Recognizing strings: the need for YYMAXFILLΒΆ

This example is about recognizing strings. Strings (in generic sense) are different from other kinds of lexemes: they can contain arbitrary characters. It makes them a way more difficult to lex: unlike Recognizing integers: the sentinel method example, we cannot use sentinel character to stop at the end of input. Suppose, for example, that our strings may be single or double-quoted and may contain any character in range [0 - 0xFF] except quotes of the appropriate type. This time we cannot use NULL as a sentinel: input strings like "aha\0ha" are perfectly valid, but ill-formed strings like "aha\0 are also possible and shouldn’t crash lexer. Any other character cannot be used for the same reason (including quotes: each type of strings can contain quotes of the opposite type).

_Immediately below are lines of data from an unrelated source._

(* ===== verification/BitrangeThms.v ===== *)
(** * BITCOUNT and BITPOS: ranges of bits

    The commands give the number of set bits, and the first bit with a value,
    of exactly the bits of the range. *)

From stdpp Require Import base list numbers option tactics.
From S2P Require Import Prelude Util SdsArgs Bitops BitopsSpec BitopsThms Bitcount BitcountSpec.

#[local] Ltac Zify.zify_post_hook ::= Z.to_euclidean_division_equations.

(** ** Ranges *)

(** The first and last unit of a range, negative ones counted from the end. *)
Definition range_lo (len start : Z) : Z := Z.max 0 (if start <? 0 then len + start else start).
Definition range_hi (len end_ : Z) : Z := Z.min (len - 1) (Z.max 0 (if end_ <? 0 then len + end_ else end_)).

(** In bits. *)
Definition units (isbit : bool) : Z := if isbit then 1 else 8.
Definition bit_lo (s : list Z) (isbit : bool) (start : Z) : Z := units isbit * range_lo (8 / units isbit * zlen s) start.
Definition bit_hi (s : list Z) (isbit : bool) (end_ : Z) : Z := units isbit * (range_hi (8 / units isbit * zlen s) end_ + 1) - 1.

(** The bits of a byte before bit [m], and those after bit [e]. *)
Definition before_mask (m : Z) : Z := Z.land (Z.lnot (Z.shiftl 1 (8 - m) - 1)) 255.
Definition after_mask (e : Z) : Z := Z.shiftl 1 (7 - e) - 1.

Lemma convert_range_ok s start end_ isbit (a := bit_lo s isbit start) (e := bit_hi s isbit end_) :
  let r := convert_range (if isbit then zlen s * 8 else zlen s) start end_ isbit in
  0 <= a /\ e < 8 * zlen s /\
  if r_start r >? r_end r then e < a
  else a <= e /\ r_start r = a / 8 /\ r_end r = e / 8 /\ r_first_mask r = before_mask (a mod 8) /\ r_last_mask r = after_mask (e mod 8).
Proof.
  pose proof (zlen_nonneg s). set (totlen := if isbit then zlen s * 8 else zlen s). cbv zeta.
  assert (Hu : 8 / units isbit * zlen s = totlen) by (unfold totlen, units; destruct isbit; [change (8 / 1) with 8|change (8 / 8) with 1]; lia).
  assert (Ha : a = units isbit * range_lo totlen start) by (unfold a, bit_lo; by rewrite Hu).
  assert (He : e = units isbit * (range_hi totlen end_ + 1) - 1) by (unfold e, bit_hi; by rewrite Hu). clear Hu.
  clearbody a e. unfold convert_range. set (st := if start <? 0 then totlen + start else start). set (en := if end_ <? 0 then totlen + end_ else end_).
  set (st' := if st <? 0 then 0 else st). set (en' := if en <? 0 then 0 else en). set (en'' := if en' >=? totlen then totlen - 1 else en').
  assert (Hst : st' = range_lo totlen start) by (unfold st', range_lo; fold st; destruct (Z.ltb_spec st 0); lia).
  assert (Hen' : en' = Z.max 0 en) by (unfold en'; destruct (Z.ltb_spec en 0); lia).
  assert (Hen : en'' = range_hi totlen end_) by (unfold en'', range_hi; fold en; rewrite <- Hen'; destruct (Z.geb_spec en' totlen); lia).
  rewrite Hst, Hen. set (lo := range_lo totlen start) in *. set (hi := range_hi totlen end_) in *. assert (Hlo : 0 <= lo) by (unfold lo, range_lo; lia). assert (Hhi : hi <= totlen - 1) by (unfold hi, range_hi; lia).
  clearbody lo hi. clear Hst Hen. subst a e. unfold totlen, units in *. destruct isbit; cbn [andb].
  - split; [lia|]. split; [lia|]. destruct (Z.leb_spec lo hi); cbn [r_start r_end r_first_mask r_last_mask]; [|destruct (Z.gtb_spec lo hi); lia].
    rewrite !shiftr3, !land7. destruct (Z.gtb_spec (lo / 8) (hi / 8)); [lia|]. replace (1 * lo) with lo by lia. replace (1 * (hi + 1) - 1) with hi by lia. by split_and!.
  - split; [lia|]. split; [lia|]. cbn [r_start r_end r_first_mask r_last_mask]. destruct (Z.gtb_spec lo hi); [lia|]. replace ((8 * lo) mod 8) with 0 by lia. replace ((8 * (hi + 1) - 1) mod 8) with 7 by lia.
    split_and!; try done; lia.
Qed.

(** ** Parts of a string *)

Lemma bit_part s off n part i : rd_bytes s off n = Some part -> 0 <= i < 8 * n -> bit part i = bit s (8 * off + i).
Proof.
  intros Hr Hi. unfold bit. destruct (div8_add off i) as [-> ->]. apply rd_bytes_inv in Hr as (H0 & Hz & Hle & Hin). by rewrite Hin by lia.
Qed.

Lemma part_bytes s off n part : Forall is_byte s -> rd_bytes s off n = Some part -> Forall is_byte part.
Proof.
  intros Hs Hr. unfold rd_bytes in Hr. destruct (_ && _); [|done]. injection Hr as <-. by apply Forall_take, Forall_drop.
Qed.

Lemma rd_bytes_some s off n : 0 <= off -> 0 <= n -> off + n <= zlen s -> exists part, rd_bytes s off n = Some part /\ zlen part = n.
Proof. intros H0 Hn Hle. eexists. split; [by apply rd_bytes_unfold|]. rewrite zlen_take; [done|]. rewrite zlen_drop; lia. Qed.

Lemma ones_part s off n part : rd_bytes s off n = Some part -> 0 <= n -> ones part = count (bit s) (8 * off) (Z.to_nat (8 * n)).
Proof.
  intros Hr Hn. pose proof (rd_bytes_inv _ _ _ _ Hr) as (_ & Hz & _). rewrite ones_count. replace (8 * length part)%nat with (Z.to_nat (8 * n)) by (unfold zlen in Hz; lia).
  apply count_ext. intros i Hi. rewrite Z.add_0_l. apply (bit_part _ _ _ _ _ Hr). lia.
Qed.

Lemma bit_byte s k b i : rd s k = Some b -> 0 <= i < 8 -> Z.testbit b (7 - i) = bit s (8 * k + i).
Proof. intros Hb Hi. unfold bit. replace ((8 * k + i) / 8) with k by lia. rewrite Hb. f_equal. lia. Qed.

(** ** Masks, on every byte *)

Lemma byte_check8 (P : Z -> Z -> bool) : forallb (fun b => forallb (P b) (seqZ 0 8)) (seqZ 0 256) = true -> forall b m, is_byte b -> 0 <= m < 8 -> P b m = true.
Proof.
  intros H b m Hb Hm. pose proof (byte_check _ H b Hb) as H1. cbn beta in H1. rewrite forallb_forall in H1. apply H1, list_elem_of_In, elem_of_seqZ. lia.
Qed.

Lemma byte_check64 (P : Z -> Z -> Z -> bool) : forallb (fun b => forallb (fun m => forallb (P b m) (seqZ 0 8)) (seqZ 0 8)) (seqZ 0 256) = true ->
  forall b m i, is_byte b -> 0 <= m < 8 -> 0 <= i < 8 -> P b m i = true.
Proof.
  intros H b m i Hb Hm Hi. pose proof (byte_check8 (fun b m => forallb (P b m) (seqZ 0 8)) H b m Hb Hm) as H1. cbn beta in H1.
  rewrite forallb_forall in H1. apply H1, list_elem_of_In, elem_of_seqZ. lia.
Qed.

Lemma before_mask_pop b m : is_byte b -> 0 <= m < 8 -> popb (Z.land b (before_mask m)) = count (fun i => Z.testbit b (7 - i)) 0 (Z.to_nat m).
Proof. intros Hb Hm. apply Z.eqb_eq. revert b m Hb Hm. apply byte_check8. vm_compute. reflexivity. Qed.

Lemma after_mask_pop b e : is_byte b -> 0 <= e < 8 -> popb (Z.land b (after_mask e)) = count (fun i => Z.testbit b (7 - i)) (e + 1) (Z.to_nat (7 - e)).
Proof. intros Hb Hm. apply Z.eqb_eq. revert b e Hb Hm. apply byte_check8. vm_compute. reflexivity. Qed.

Lemma masked_bytes b m : is_byte b -> 0 <= m < 8 -> is_byte (Z.land b (before_mask m)) /\ is_byte (Z.land b (after_mask m)) /\
  is_byte (Z.land b (u8 (Z.lnot (before_mask m)))) /\ is_byte (Z.lor b (before_mask m)) /\ is_byte (Z.land b (u8 (Z.lnot (after_mask m)))) /\ is_byte (Z.lor b (after_mask m)).
Proof.
  intros Hb Hm. set (ib x := (0 <=? x) && (x <? 256)). assert (Hib : forall x, ib x = true -> is_byte x) by (intros x H; apply andb_prop in H as [H1 H2]; apply Z.leb_le in H1; by apply Z.ltb_lt in H2).
  assert (H : ib (Z.land b (before_mask m)) && (ib (Z.land b (after_mask m)) && (ib (Z.land b (u8 (Z.lnot (before_mask m)))) && (ib (Z.lor b (before_mask m)) &&
    (ib (Z.land b (u8 (Z.lnot (after_mask m)))) && ib (Z.lor b (after_mask m)))))) = true) by (revert b m Hb Hm; apply byte_check8; vm_compute; reflexivity).
  clearbody ib. repeat (apply andb_prop in H as [? H]). split_and!; by apply Hib.
Qed.

(** ** BITCOUNT *)

Lemma bitcount_finish use_popcnt addr addr2 s a e : Forall is_byte s -> 8 * zlen s < 2 ^ 64 -> 0 <= a <= e -> e < 8 * zlen s ->
  (count ← popcountAuto use_popcnt addr s (a / 8) (e / 8 - a / 8 + 1);
   if negb (before_mask (a mod 8) =? 0) || negb (after_mask (e mod 8) =? 0) then
     first ← (if negb (before_mask (a mod 8) =? 0) then b ← rd s (a / 8); Some (Z.land b (before_mask (a mod 8))) else Some 0);
     last ← (if negb (after_mask (e mod 8) =? 0) then b ← rd s (e / 8); Some (Z.land b (after_mask (e mod 8))) else Some 0);
     n ← redisPopcount use_popcnt addr2 [first; last];
     Some (inr (count - n))
   else Some (@inr bit_err Z count)) = Some (inr (count (bit s) a (Z.to_nat (e - a + 1)))).
Proof.
  intros Hs Hz Ha He. unfold popcountAuto. destruct (rd_bytes_some s (a / 8) (e / 8 - a / 8 + 1)) as (part & Hp & Hpz); [lia..|]. rewrite Hp. cbn [mbind option_bind].
  rewrite redisPopcount_ok by (try (by eapply part_bytes); lia). cbn [mbind option_bind]. rewrite (ones_part _ _ _ _ Hp) by lia.
  destruct (rd_Some s (a / 8)) as [x Hx]; [lia|]. destruct (rd_Some s (e / 8)) as [y Hy]; [lia|]. rewrite Hx, Hy. cbn [mbind option_bind].
  pose proof (byte_of _ _ _ Hs Hx) as Hxb. pose proof (byte_of _ _ _ Hs Hy) as Hyb.
  assert (Hfirst : popb (Z.land x (before_mask (a mod 8))) = count (bit s) (8 * (a / 8)) (Z.to_nat (a mod 8))).
  { rewrite before_mask_pop by (done || lia). apply count_ext. intros i Hi. rewrite Z.add_0_l. apply (bit_byte s (a / 8)); [done|lia]. }
  assert (Hlast : popb (Z.land y (after_mask (e mod 8))) = count (bit s) (e + 1) (Z.to_nat (7 - e mod 8))).
  { rewrite after_mask_pop by (done || lia). apply count_ext. intros i Hi. rewrite (bit_byte s (e / 8)) by (done || lia). f_equal. lia. }
  assert (Hsum : count (bit s) (8 * (a / 8)) (Z.to_nat (8 * (e / 8 - a / 8 + 1))) =
    count (bit s) (8 * (a / 8)) (Z.to_nat (a mod 8)) + count (bit s) a (Z.to_nat (e - a + 1)) + count (bit s) (e + 1) (Z.to_nat (7 - e mod 8))).
  { replace (Z.to_nat (8 * (e / 8 - a / 8 + 1))) with (Z.to_nat (a mod 8) + (Z.to_nat (e - a + 1) + Z.to_nat (7 - e mod 8)))%nat by lia. rewrite !count_add.
    replace (8 * (a / 8) + Z.of_nat (Z.to_nat (a mod 8))) with a by lia. replace (a + Z.of_nat (Z.to_nat (e - a + 1))) with (e + 1) by lia. lia. }
  rewrite Hsum, <- Hfirst, <- Hlast. destruct (masked_bytes x (a mod 8) Hxb ltac:(lia)) as (Hxm & _). destruct (masked_bytes y (e mod 8) Hyb ltac:(lia)) as (_ & Hym & _).
  replace (if negb (before_mask (a mod 8) =? 0) then Some (Z.land x (before_mask (a mod 8))) else Some 0) with (Some (Z.land x (before_mask (a mod 8))))
    by (destruct (Z.eqb_spec (before_mask (a mod 8)) 0) as [->|]; [by rewrite Z.land_0_r|done]).
  replace (if negb (after_mask (e mod 8) =? 0) then Some (Z.land y (after_mask (e mod 8))) else Some 0) with (Some (Z.land y (after_mask (e mod 8))))
    by (destruct (Z.eqb_spec (after_mask (e mod 8)) 0) as [->|]; [by rewrite Z.land_0_r|done]).
  cbn [mbind option_bind]. rewrite (redisPopcount_ok use_popcnt addr2 [Z.land x _; Z.land y _]) by (first [by constructor; [|constructor]|done]). cbn [mbind option_bind]. rewrite !ones_cons. change (ones []) with 0.
  destruct (Z.eqb_spec (before_mask (a mod 8)) 0) as [E1|E1]; destruct (Z.eqb_spec (after_mask (e mod 8)) 0) as [E2|E2]; cbn [negb orb]; do 2 f_equal; try lia.
  rewrite E1, E2, !Z.land_0_r. change (popb 0) with 0. lia.
Qed.

Lemma value_text o : value_ok o -> exists src, getObjectReadOnlyString o = Some src /\ default [] src = bytes_of o /\ (src = None <-> o = None) /\ bool_decide (o = Some OtherType) = false.
Proof.
  intros Ho. destruct o as [[s|v|]|]; cbn in Ho |- *; [|rewrite int_text_ok by done|done|]; eexists; split_and!; try done; by rewrite bool_decide_false.
Qed.

Lemma src_none o (src : option (list Z)) : value_ok o -> (src = None <-> o = None) -> src = None -> bytes_of o = [].
Proof. intros _ H Hs. rewrite (proj1 H Hs). done. Qed.

(** The unit argument, when there is one. *)
Definition unit_arg (u : list (list Z)) (isbit : bool) : Prop :=
  (u = [] /\ isbit = false) \/ (exists w, u = [w] /\ parse_unit w = Some isbit).

Lemma strlen_fine (s : list Z) : zlen s <= LLONG_MAX / 8 -> cassert (zlen s <=? LLONG_MAX / 8) = Some () /\ 8 * zlen s < 2 ^ 64.
Proof. intros H. unfold cassert. rewrite (proj2 (Z.leb_le _ _)) by done. split; [done|]. change LLONG_MAX with (2 ^ 63 - 1) in H. lia. Qed.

By default re2c-generated lexers use the following approach to check for the end of input: they assume that YYLIMIT is a pointer to the end of input and check by simply comparing YYCURSOR and YYLIMIT. The obvious way is to check on each input character (before advancing to the next character), but it’s very slow. Instead, re2c inserts checks only at certain points in the generated program. Each check ensures that there is enough input to proceed until the next check. If the check fails, lexer calls YYFILL(n), which can either supply at least n characters or stop:

if ((YYLIMIT - YYCURSOR) < n) YYFILL(n);

For those interested in the internal re2c algorithm used to determine checkpoints, here is a quote from the original paper "RE2C: a more versatile scanner generator" by Peter Bumbulis, Donald D. Cowan, 1994, ACM Letters on Programming Languages and Systems (LOPLAS):

A set of key states can be determined by discovering the strongly-connected components (SCCs) of the DFA. An SCC is a maximal subset of states such that there exists a path from any state in the subset to any other. The set of key states consists of all of the states in non-trivial SCCs, together with the start state. Note that for each SCC S, we actually only have to include a subset of states of S such that when the subset is removed, S becomes acyclic.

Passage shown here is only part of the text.